Are you filling a position that involves entertaining clients? Conduct your offsite job interviews in a setting similar to the one where your firm entertains. An interview over dinner lets you see if the job seeker slurps his soup or if she can keep the conversation rolling in social situations.
Just because the interview is offsite, don’t assume you can go “business casual.” Take time for interview preparation as thoroughly as you would for an interview in the office. Review resumes and have a list of relevant, behavioral interview questions ready to go for each interviewee. “If someone puts you off your game, your preset questions become important,” McKee says.
Arrive early and let the facility know that you’re interviewing. That way, if candidates go up to the hostess at the restaurant or the manager at front desk, they’ll get directions to where you are.
2. Leave plenty of time between interviews.
You don’t want candidates stacked up in the lobby when you’re conducting an off-site job interview. Applicants could know one another, so scheduling job interviews to overlap could create a lapse in confidentiality that job seekers won’t appreciate. Schedule your interviews appropriately.
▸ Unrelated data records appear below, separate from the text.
Definition updateCredential (x : Session) (r : Request) : calls Response :=
  match Users.ParseInt (Users.PathID r) with
  | None => Return (writeError 400 "invalid credential id")
  | Some id =>
      if id <=? 0 then Return (writeError 400 "invalid credential id") else
      or_bad (decodeJSON ["name"; "api_key"; "api_secret"; "enabled"] r) (fun l =>
      or_bad (text "name" l) (fun name => or_bad (text "api_key" l) (fun apiKey =>
      or_bad (text "api_secret" l) (fun apiSecret => or_bad (ifield Users.unmarshal_bool_ptr "enabled" l) (fun enabled =>
      orRespond (ask (UpdateCredential id name apiKey apiSecret enabled (UserID x))) rejected (fun item : Credentials.Metadata =>
      _ ← audit (UserID x) "credential.update" (JObj [("credential_id", JNum (Credentials.m_ID item));
            ("name", JStr (Credentials.m_Name item)); ("enabled", JBool (Credentials.m_Enabled item))]);
      Return (writeJSON 200 (marshal item))))))))
  end.
(** ** Monitoring *)

(** Without a session every instrument is in scope. *)
Definition inScope (x : option Session) (id : string) : bool :=
  match x with Some x => CanAccessInstrument id x | None => true end.

Definition monitoringData (x : option Session) : calls (Config * EngineStatus * list InstrumentSnapshot) :=
  status ← engineStatus_;
  let engine := Monitoring.filterEngineRuleChanges status x in
  cfg ← runtimeConfig;
  match cfg with
  | inr _ => Return (zero_config, engine, [])
  | inl cfg =>
      l ← snapshots (inScope x) (fun i => waitingSnapshot (cfg_Mode cfg) i Zero Zero) (fun _ s => s) (Config.Instruments cfg);
      Return (cfg, engine, l)
  end.

Definition monitoring (x : Session) (_ : Request) : calls Response :=
  '(cfg, engine, l) ← monitoringData (Some x);
  now ← now_;
  Return (writeJSON 200 (marshal (Monitoring.BuildMonitoringSummary cfg engine l now))).

(** [header]: the value of X-Metrics-Token. *)
Definition validMetricsToken (header : string) (r : Request) (expected : string) : bool :=
  if String.eqb expected "" then false else
  let provided := if HasPrefix (Users.Authorization r) "Bearer " then TrimSpace (TrimPrefix (Users.Authorization r) "Bearer ")
                  else TrimSpace header in
  String.eqb provided expected.

Definition prometheusMetrics (metricsToken header : string) (r : Request) : calls Response :=
  if negb (validMetricsToken header r metricsToken) then Return (MkResponse 404 (TextBody ("404 page not found" +:+ newline))) else
  '(cfg, engine, l) ← monitoringData None;
  now ← now_;
  let summary := Monitoring.BuildMonitoringSummary cfg engine l now in
  now ← now_;
  Return (MkResponse 200 (TextBody (Prometheus.RenderPrometheus engine l summary now))).

(** ** Health *)

Definition ok : Response := writeJSON 200 (JObj [("status", JStr "ok")]).
Definition health (_ : Request) : calls Response :=
  db ← (ask PingPostgres : calls (option error));
  match db with
  | Some _ => Return (writeError 503 "postgres unavailable")
  | None =>
      redis ← (ask PingRedis : calls (option error));
      Return (match redis with Some _ => writeError 503 "redis unavailable" | None => ok end)
  end.
Definition live (_ : Request) : calls Response := Return ok.

(** ** Routes *)

Inductive Endpoint :=
  | GetConfigDraft | PutConfigDraft | PostConfigPublish | PostConfigPlan | GetConfigActive
  | GetRuntime | GetMonitoring | GetRuntimeInstrument | PostPause | PostResume | PostEmergencyCancel | PostReconcile
  | PostInspectPair | GetCredentialOptions | GetVenueTypes | GetCredentials | PostCredential | PutCredential.

Definition permission_of (e : Endpoint) : string :=
  match e with
  | GetConfigDraft | GetConfigActive => "config:view"
  | PutConfigDraft | PostInspectPair => "config:edit"
  | PostConfigPublish | PostConfigPlan => "config:publish"
  | GetRuntime | GetMonitoring | GetRuntimeInstrument => "runtime:view"
  | PostPause => "runtime:stop"
  | PostResume | PostReconcile => "runtime:start"
  | PostEmergencyCancel => "runtime:emergency_cancel"
  | GetCredentialOptions | GetVenueTypes => "venue:view"
  | GetCredentials | PostCredential | PutCredential => "secrets:manage"
  end.
(* ===== verification/Commits.v ===== *)
(** Clients that commit transactions: what each keeps, given rules for the tables.

    [Rules] says which tables are well formed, how later tables relate to earlier ones, what
    an entry of the cache may hold, and what the holder of a lock may rely on while others
    commit.  A client keeps the rules with every step ([respects]) and relies on the others
    to do so.  Between its calls a client is [settled] (no transaction) or [pending] (its
    transaction is open, or the server has ended it). *)
From S2P Require Import Prelude Json World Shared.

Open Scope string_scope.
Open Scope list_scope.
Open Scope Z_scope.

Class Rules `{Schema} := {
  table_ok : tables -> Prop;
  later : relation tables;
  later_preorder : PreOrder later;
  entry_ok : list tables -> string -> Json -> Prop;
  entry_later h h' key j : entry_ok h key j -> h `suffix_of` h' -> entry_ok h' key j;
  guarded : lock -> relation tables;
  guarded_preorder l : PreOrder (guarded l);
  conflict_sym (l l' : lock) : conflict l l' = conflict l' l
}.
#[export] Existing Instance later_preorder.
#[export] Existing Instance guarded_preorder.

Section Commits.
Context `{Rules}.

Record Sound (s : state) : Prop := {
  sound_now : head (history s) = Some (committed s);
  sound_tables : Forall table_ok (history s);
  sound_later : StronglySorted (fun T' T => later T T') (history s);
  sound_entries : forall key j, kv s !! key = Some j -> entry_ok (history s) key j;
  sound_locks : forall l c l' c', (l, c) ∈ held s -> (l', c') ∈ held s -> c <> c' -> conflict l l' = false
}.

Definition respects (c : nat) (s s' : state) : Prop :=
  Sound s -> Sound s' /\ history s `suffix_of` history s'
  /\ forall c', c' <> c -> open s' !! c' = open s !! c'
     /\ forall l, (l, c') ∈ held s -> (l, c') ∈ held s' /\ guarded l (committed s) (committed s').

Definition expects (c : nat) (s s' : state) : Prop :=
  Sound s -> Sound s' /\ history s `suffix_of` history s'
  /\ (open s' !! c = None
      \/ open s' !! c = open s !! c
         /\ forall l, (l, c) ∈ held s -> (l, c) ∈ held s' /\ guarded l (committed s) (committed s')).

#[local] Instance expects_preorder c : PreOrder (expects c).
Proof.
  split.
  - intros s Hs. split_and!; [done|done|]. right. done.
  - intros s1 s2 s3 H12 H23 H1'. destruct (H12 H1') as (H2' & Hh2 & Ho2). destruct (H23 H2') as (H3' & Hh3 & Ho3).
    split_and!; [done|by etrans|]. destruct Ho3 as [Ho3|[Ho3 Hl3]]; [by left|].
    destruct Ho2 as [Ho2|[Ho2 Hl2]]; [left; congruence|]. right. split; [congruence|].
    intros l Hl. destruct (Hl2 l Hl) as [Hin Hg]. destruct (Hl3 l Hin) as [Hin' Hg']. split; [done|by etrans].
Qed.

Lemma committed_ok s : Sound s -> table_ok (committed s).
Proof. intros [Hn Ht _ _ _]. destruct (history s) as [|T h]; [done|]. injection Hn as ->. by apply Forall_inv in Ht. Qed.

Lemma committed_in s : Sound s -> committed s ∈ history s.
Proof. intros [Hn _ _ _ _]. destruct (history s); [done|]. injection Hn as ->. by left. Qed.

Lemma past_later s T : Sound s -> T ∈ history s -> later T (committed s).
Proof.
  intros [Hn _ Hl _ _] Hin. destruct (history s) as [|T' h]; [done|]. injection Hn as ->.
  apply StronglySorted_inv in Hl as [_ Hl]. apply elem_of_cons in Hin as [->|Hin]; [reflexivity|].
  by apply (proj1 (Forall_forall _ _) Hl).
Qed.

(** ** Steps that keep the rules *)

Lemma publish_sound s T : Sound s -> table_ok T -> later (committed s) T -> Sound (publish T s).
Proof.
  intros Hs HT Hl. pose proof Hs as [Hn Ht Hp He Hk]. constructor; simpl; try done.
  - by constructor.
  - constructor; [done|]. apply Forall_forall. intros T' Hin. etrans; [by apply past_later|done].
  - intros key j Hj. eapply entry_later; [by apply He|by apply suffix_cons_r].
Qed.

Lemma endTx_sound c s : Sound s -> Sound (endTx c s).
Proof.
  intros [Hn Ht Hp He Hk]. constructor; try done. intros l c1 l' c2. simpl.
  rewrite !list_elem_of_filter. intros [_ ?] [_ ?]. by eapply Hk.
Qed.

Lemma fault_sound c s : Sound s -> Sound (fault c s).
Proof. by intros [? ? ? ? ?]. Qed.

Lemma open_sound o s : Sound s -> Sound (set_open o s).
Proof. by intros [? ? ? ? ?]. Qed.

Lemma kv_sound m s : Sound s -> (forall key j, m !! key = Some j -> entry_ok (history s) key j) -> Sound (set_kv m s).
Proof. by intros [? ? ? ? ?]. Qed.

(** Which locks others hold when a client may take the locks [ls]. *)
Lemma free_spec own ls s : free own ls s = true ->
  forall l l' c, l ∈ ls -> (l', c) ∈ held s -> own c = false -> conflict l' l = false.
Proof.
  intros Hf l l' c Hl Hl' Hc. unfold free in Hf. rewrite forallb_forall in Hf.
  pose proof (Hf l (proj1 (list_elem_of_In _ _) Hl)) as Hx. rewrite forallb_forall in Hx.
  pose proof (Hx (l', c) (proj1 (list_elem_of_In _ _) Hl')) as Hy. simpl in Hy.
  rewrite Hc, orb_false_r in Hy. by apply negb_true_iff in Hy.
Qed.

Lemma held_sound c ls s : Sound s -> free (Nat.eqb c) ls s = true ->
  Sound (set_held (map (fun l => (l, c)) ls ++ held s) s).
Proof.
  intros [Hn Ht Hp He Hk] Hf. constructor; try done. simpl. intros l c1 l' c2.
  intros [(x & [= -> ->] & Hx)%list_elem_of_fmap|H1']%elem_of_app
    [(y & [= -> ->] & Hy)%list_elem_of_fmap|H2']%elem_of_app Hne; try done.
  - rewrite conflict_sym. eapply free_spec; [exact Hf|done|exact H2'|]. by apply Nat.eqb_neq.
  - eapply free_spec; [exact Hf|done|exact H1'|]. by apply Nat.eqb_neq.
  - by eapply Hk.
Qed.
(* ===== verification/CredentialsSafety.v ===== *)
(** What holds of the credentials, whatever calls of the service run at the same time.

    [row_ok]: a row holds a key and a secret sealed for its exchange under one master key, and
    shows the last characters and the fingerprint of that key.  Rows may have been sealed under
    other master keys, or hold anything: what is shown of reading them says so.  No row
    disappears or changes its exchange; a row that is read FOR UPDATE stays as it is until the
    transaction ends. *)
From S2P Require Import Prelude Domain Json World Sha256 Wire Shared Commits Password AesGcm Credentials.
Import AesGcm Credentials.

Open Scope string_scope.
Open Scope list_scope.
Open Scope Z_scope.

Module CredentialsSafety.

(** ** Sealed texts *)

Definition sealed (key cipher : list Z) (aad value : string) : Prop :=
  exists nonce, length nonce = NonceSize /\ cipher = nonce ++ Seal key nonce (bytes_of value) (bytes_of aad).

Lemma string_of_bytes s : string_of (bytes_of s) = s.
Proof.
  induction s as [|c s IH]; [done|]. cbn [bytes_of string_of foldr]. fold (string_of (bytes_of s)).
  by rewrite IH, N2Z.id, ascii_N_embedding.
Qed.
When conducting the interview, spend a minimum of 25 minutes with each candidate, no matter what. “It’s very important to realize you’re an ambassador for the company,” McKee says.
If you realize five minutes into the interview that the job seeker isn’t a good fit for your opening, talk about what your company does and what other opportunities might be available, she suggests. Remember that every candidate could someday become a customer -- or could be someone who will share their interview experience online.
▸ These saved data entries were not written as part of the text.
(* ===== verification/AccountsFacts.v ===== *)
(** What the clients of the account tables keep.

    [kept]: no user is lost, versions only grow, and while the version of a user stays the
    same so do the password and the state of the account, and no right is lost.
    [protected]: the super administrators of some tables [T0], their role and its
    permissions are as they were there, and there are no others. *)
From S2P Require Import Prelude Json World Rpc Sha256 Wire Shared Password Accounts Commits.
Import Accounts.

Open Scope string_scope.
Open Scope list_scope.
Open Scope Z_scope.

(** ** Later tables *)

Definition retains (i : Z) (T T' : Tables) : Prop :=
  (forall p, p ∈ grants i (role_permissions T) T -> p ∈ grants i (role_permissions T') T')
  /\ (forall p, p ∈ grants i (role_instruments T) T -> p ∈ grants i (role_instruments T') T')
  /\ (existsb r_All (rolesOf i T) = true -> existsb r_All (rolesOf i T') = true).

Definition same_login (u u' : User) : Prop := u_Hash u' = u_Hash u /\ u_Enabled u' = u_Enabled u.

Definition kept (T T' : Tables) : Prop := forall i u, user i T = Some u ->
  exists u', user i T' = Some u' /\ u_Version u <= u_Version u'
    /\ (u_Version u' = u_Version u -> same_login u u' /\ retains i T T').

#[export] Instance kept_preorder : PreOrder kept.
Proof.
  split.
  - intros T i u Hu. exists u. split_and!; [done|lia|]. intros _. by repeat split.
  - intros T1 T2 T3 H12 H23 i u Hu. destruct (H12 i u Hu) as (u2 & Hu2 & Hv2 & Hk2).
    destruct (H23 i u2 Hu2) as (u3 & Hu3 & Hv3 & Hk3). exists u3. split_and!; [done|lia|].
    intros Hv. destruct Hk2 as [[] (?&?&?)]; [lia|]. destruct Hk3 as [[] (?&?&?)]; [lia|].
    split; [split; congruence|]. split_and!; auto.
Qed.

Lemma elem_of_sorted p l : p ∈ sorted l <-> p ∈ l.
Proof. unfold sorted. rewrite merge_sort_Permutation. apply elem_of_remove_dups. Qed.

Lemma elem_of_roleIDs i r T : r ∈ roleIDs i T <-> (i, r) ∈ user_roles T.
Proof.
  unfold roleIDs. rewrite list_elem_of_fmap. split.
  - intros ([i' r'] & -> & [Hi Hin]%list_elem_of_filter). simpl in *. by subst.
  - intros Hin. exists (i, r). split; [done|]. by apply list_elem_of_filter.
Qed.

Lemma elem_of_grants p i l T : p ∈ grants i l T <-> exists r, (i, r) ∈ user_roles T /\ (r, p) ∈ l.
Proof.
  unfold grants. rewrite elem_of_sorted, list_elem_of_fmap. split.
  - intros ([r p'] & -> & [Hr Hin]%list_elem_of_filter). exists r. split; [by apply elem_of_roleIDs|done].
  - intros (r & Hr & Hin). exists (r, p). split; [done|]. apply list_elem_of_filter. by split; [apply elem_of_roleIDs|].
Qed.

Lemma everywhere_spec i T : existsb r_All (rolesOf i T) = true <->
  exists row, row ∈ roles T /\ r_All row = true /\ (i, r_ID row) ∈ user_roles T.
Proof.
  rewrite existsb_exists. unfold rolesOf. split.
  - intros (row & Hin%list_elem_of_In%list_elem_of_filter & Ha). destruct Hin as [Hr Hin].
    exists row. split_and!; [done|done|by apply elem_of_roleIDs].
  - intros (row & Hin & Ha & Hr). exists row. split; [|done]. apply list_elem_of_In, list_elem_of_filter.
    by split; [apply elem_of_roleIDs|].
Qed.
3. Keep your guard up in social situations.
When you conduct interviews, you represent the company, so watch your manners and be polite and respectful to everyone you encounter. Your behavior represents your management style. For instance, if you’re surly toward the wait staff, job seekers may assume you’re going to be surly to them once they’re hired.
Skip the alcohol. No one gets more coherent as an interviewer by drinking. No messy food. No cursing.
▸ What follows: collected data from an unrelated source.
(** A statement of its own that gives the account [i] a new version; only without
    protected accounts. *)
Lemma auth_bump {A} i q (f : Time -> User -> User) (k : reply (Rows q) -> program A) L Q s :
  strict = false -> settled L s ->
  (forall now drawn X w r, run_query q now drawn X = Some (w, r) -> w = update_users [i] (f now)) ->
  (forall now u, u_ID (f now u) = u_ID u /\ u_Version u < u_Version (f now u)) ->
  (forall s1 r, settled L s1 -> wp c (k (inl r)) Q s1) ->
  (forall s1 err, settled L s1 -> wp c (k (inr err)) Q s1) ->
  wp c (Ask (Exec q) k) Q s.
Proof.
  intros Hst Hs Hq Hf Hok Hfail. apply (auth_write q (fun _ => [i] ++ []) _ L); [exact Hs| |exact Hok|exact Hfail].
  intros now drawn T w r _ Hw. pose proof (Hq _ _ _ _ _ Hw) as ->. split.
  - apply touches_bump; [apply Hf..|apply touches_refl].
  - unfold guarded_tables. by rewrite Hst.
Qed.

(** The first administrator is set up when the process starts. *)
Lemma wp_BootstrapAdmin email password L s : strict = false -> settled L s ->
  wp c (BootstrapAdmin email password) (over whatever) s.
Proof.
  intros Hst Hs. unfold BootstrapAdmin.
  assert (Hfree : forall T, guarded T) by by intros T; unfold guarded_tables; rewrite Hst.
  assert (Hend : forall L' s1 r, settled L' s1 -> over whatever (r : option error) s1) by by intros L' s1 r Hs1; exists L'.
  destruct (_ || _); [by eapply Hend|].
  assert (Hgrant : forall i L' s1, settled L' s1 -> wp c (ask (Exec (GrantSuperAdmin i)) ≫= (fun r : reply unit =>
    Return (match r with inl _ => None | inr err => Some err end))) (over whatever) s1).
  { intros i L' s1 Hs1. apply (auth_write (GrantSuperAdmin i) (fun _ => []) _ L'); [exact Hs1| |intros; by eapply Hend..].
    intros now drawn T w r _ Hw. cbn in Hw. destruct (user i T); [|done]. injection Hw as <- _. split; [|apply Hfree].
    apply touches_give; [|apply touches_refl]. intros j r' [_ Hin]%list_elem_of_filter.
    apply list_elem_of_fmap in Hin as (row & [= -> ->] & Hrow). cbn. apply list_elem_of_In, in_flat_map.
    exists row. split; [by apply list_elem_of_In|]. right. by left. }
  eapply auth_read; [exact Hs|by apply read_id| |intros; by eapply Hend]. clear s Hs.
  intros s _ _ T found _ Hs. destruct found as [[[[i canonical] stored] enabled]|].
  - destruct (negb (VerifyPassword _ _)); [|destruct (negb enabled); [|by eapply Hgrant]].
    + apply (wp_HashPassword _ _ _ _ _ (settled (T :: L))); [apply settled_stable|exact Hs|].
      clear s Hs. intros s [hash|err] Hs; [|by eapply Hend].
      eapply (auth_bump i); [done|exact Hs|by intros now drawn X w r [= <- _]| |intros; by eapply Hgrant|intros; by eapply Hend].
      intros now u. split; [done|]. cbn. lia.
    + eapply (auth_bump i _ enable); [done|exact Hs|by intros now drawn X w r [= <- _]| |intros; by eapply Hgrant|intros; by eapply Hend].
      intros now u. split; [done|]. cbn. lia.
  - apply (wp_HashPassword _ _ _ _ _ (settled (T :: L))); [apply settled_stable|exact Hs|].
    clear s Hs. intros s [hash|err] Hs; [|by eapply Hend].
    apply (auth_write (InsertUser (ToLower (TrimSpace email)) hash) (fun _ => []) _ (T :: L)); [exact Hs| |intros; by eapply Hgrant|intros; by eapply Hend].
    intros now drawn T' w n _ Hw. cbn in Hw. destruct (serial drawn T'); [|done]. cbn in Hw.
    destruct (email_taken _ _ _); [done|]. injection Hw as <- _. split; [|apply Hfree]. by apply touches_new_user, touches_refl.
Qed.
4. Let them know you’re the one hiring.
Many candidates who attend job fairs only make recommendations may have interacted with recruiters who don’t have authority to hire, says Kelly N. Harris , director of Florida State University’s Career Center. Let the candidates you talk to know you’re the one making the hiring decision whenever you’re in an off-site interview setting. This will help engage the candidate and get their full attention.
You can do this subtly by phrasing the information as a question. I plan to make a decision about this position within the month. If I hired you, how long would it be until you could come on board with me?
5. Get out from behind your booth.
If you decide to participate in a college career fair, one of the worst things you can do is simply sit behind your table or booth and not engage the students, says Kelly Kochis, director of the Center for Career Education at Becker College in Worcester, Massachusetts.
“The employer needs to be out from behind the table and approaching the students,” she says. “A student who’s standing there looking at them wants to come up and talk to them and doesn’t know what to say. Come out and say, ‘Hi, let me tell you about my company.’”
Give yourself a leg up with college recruiting by having your own elevator speech in which you introduce and quickly explain what you’re company does, its company culture, unique benefits, staff development opportunities available at your company. If you’re a nonprofit, explain your company’s mission and purpose (if it’s not salary).
Conduct Off-Site Interviews, Reap Recruits
Following these five interviewing tips when you take your recruiting beyond the typical office interview setting can lead to some great hiring conversations.
By making the interview experience a good one for the applicant, you may also find you enjoy the novelty of off-site interviews, too.